Although officials said the attacker was killed by police when they stormed the residence, it was unclear how the woman was killed.
"The toll is a heavy one," Mr Brandet told reporters, his voice heavy with emotion. "This commander, this police officer, was killed by the individual ... (and) we discovered the body of a woman. The assailant, the criminal, was killed. Thankfully, a little boy was saved. He was in the house. He's safe and sound. He was saved by police officers."
The Paris prosecutor's office said anti-terrorism investigators had been brought in to the case given the target, the method behind the attack, and what the attacker said to police during the ensuing stand-off.
The office did not elaborate, but French media, some of them citing unnamed neighbours, reported that the attacker was heard shouting "Allahu Akbar" - Arabic for "God is Great" - during the attack.
French prosecutor Vincent Lesclous - who said he knew the murdered police commander - told reporters the boy was found "shocked but unharmed". He said the assailant's identity was unknown.
If the crime was organised or inspired by IS, it would fit in with a long-established pattern of jihadist violence. France has seen a series of stabbings aimed at police officers or soldiers carried out by Muslim radicals. IS has encouraged its supporters to stage such attacks.
Tensions have been particularly high since IS extremists claimed responsibility for the November 13 Paris attacks that killed 130 people.
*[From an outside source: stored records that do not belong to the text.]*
(* ===== verification/RegistryTasks.v ===== *)
(** The operations of the conversation registry
    ([src/server/conversation-registry.ts]) as task bodies. Awaiting an async
    method takes at least one turn of the microtask queue ([awaiting]); an async
    function that is only started becomes a ready task. *)
From S2P Require Import Prelude JsValues Texts Errors Revisions Programs Protocol Tasks Workspaces Registry.
#[local] Open Scope string_scope. #[local] Open Scope Z_scope.

Notation reg A := (task_stmt answer registry value thrown A).
Notation await_ := (Tasks.await_ (ans := answer) (S := registry) (V := value) (E := thrown)).
Notation port_ := (Tasks.port_ (ans := answer) (S := registry) (V := value) (E := thrown)).
Notation gets_ := (Tasks.gets_ (ans := answer) (S := registry) (V := value) (E := thrown)).
Notation update_ := (Tasks.update_ (ans := answer) (S := registry) (V := value) (E := thrown)).
Notation throw_ := (Programs.throw_ (ans := at_state (S := registry) answer) (W := registry) (S := registry)
  (R := value) (E := thrown)).
Notation lift_ := (Programs.lift_ (ans := at_state (S := registry) answer) (W := registry) (S := registry)
  (R := value) (E := thrown)).
Notation try_ := (Programs.try_ (ans := at_state (S := registry) answer) (W := registry) (S := registry)
  (R := value) (E := thrown)).
Notation finally_ := (Programs.finally_ (ans := at_state (S := registry) answer) (W := registry) (S := registry)
  (R := value) (E := thrown)).

(** [await this.method(...)] *)
Definition awaiting {A} (m : reg A) : reg A := finally_ m (await_ Tick).
(** An awaited or synchronous call that may throw. *)
Definition await_ok {A} (c : command) (f : answer c → result thrown A) : reg A := r ← await_ c; lift_ (f r).
Definition port_ok {A} (c : command) (f : answer c → result thrown A) : reg A := r ← port_ c; lift_ (f r).
(** [m.catch(() => undefined)] *)
Definition ignoring (m : reg unit) : reg unit := try_ m (λ _, mret tt).
Definition when (b : bool) (m : reg unit) : reg unit := if b then m else mret tt.
Definition throw_when (b : bool) (code : ErrorCode) : reg unit := when b (throw_ (app_error code)).

(** Starting an async function: its promise. *)
Definition spawned (t : task) (s : registry) : registry :=
  s <| rg_ready := <[rg_next s := t]> (rg_ready s) |> <| rg_next := S (rg_next s) |>.
Definition spawn (t : task) : reg nat := p ← gets_ rg_next; update_ (spawned t);; mret p.

(** Records. *)
Definition record_of (s : registry) (r : nat) : ConversationRecord := rg_records s !!! r.
Definition get_record (r : nat) : reg ConversationRecord := gets_ (λ s, record_of s r).
Definition with_record (r : nat) (f : ConversationRecord → ConversationRecord) (s : registry) : registry :=
  s <| rg_records := alter f r (rg_records s) |>.
Definition set_record (r : nat) (f : ConversationRecord → ConversationRecord) : reg unit := update_ (with_record r f).

(** [this.#byId.get(record.id) === record] *)
Definition registered (s : registry) (r : nat) : bool :=
  bool_decide (map_get (cr_id (record_of s r)) (rg_byId s) = Some r).
Definition closing (s : registry) (r : nat) : bool := bool_decide (is_Some (rg_pendingCloses s !! r)).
President Francois Hollande condemned what he described as an "odious act", saying he would hold a meeting at his Elysee Palace office later.
"Light will be shed on the circumstances of this abominable drama whose investigation, under the authority of justice, will determine the exact nature," he said.
However, the incident is understood to be totally unconnected to the Euro 2016 events in Paris.
It occurred some distance from where Irish fans are based, with Magnanville being some 55km west of the French capital.
It is also some 55km away from the centre of the Euro 16 celebrations at the Champs de Mars after Ireland's 1-1 draw with Sweden in their opening match at Stade de France.
More than 100,000 Irish fans are in France, with the majority based in campsites and hotels around Paris city centre.
French police declined to comment on the incident until all facts are known but it is not linked to Euro 16 in any way.
Explosions reported in the area are understood to be special flash-bang grenades used by police in storming properties during hostage situations.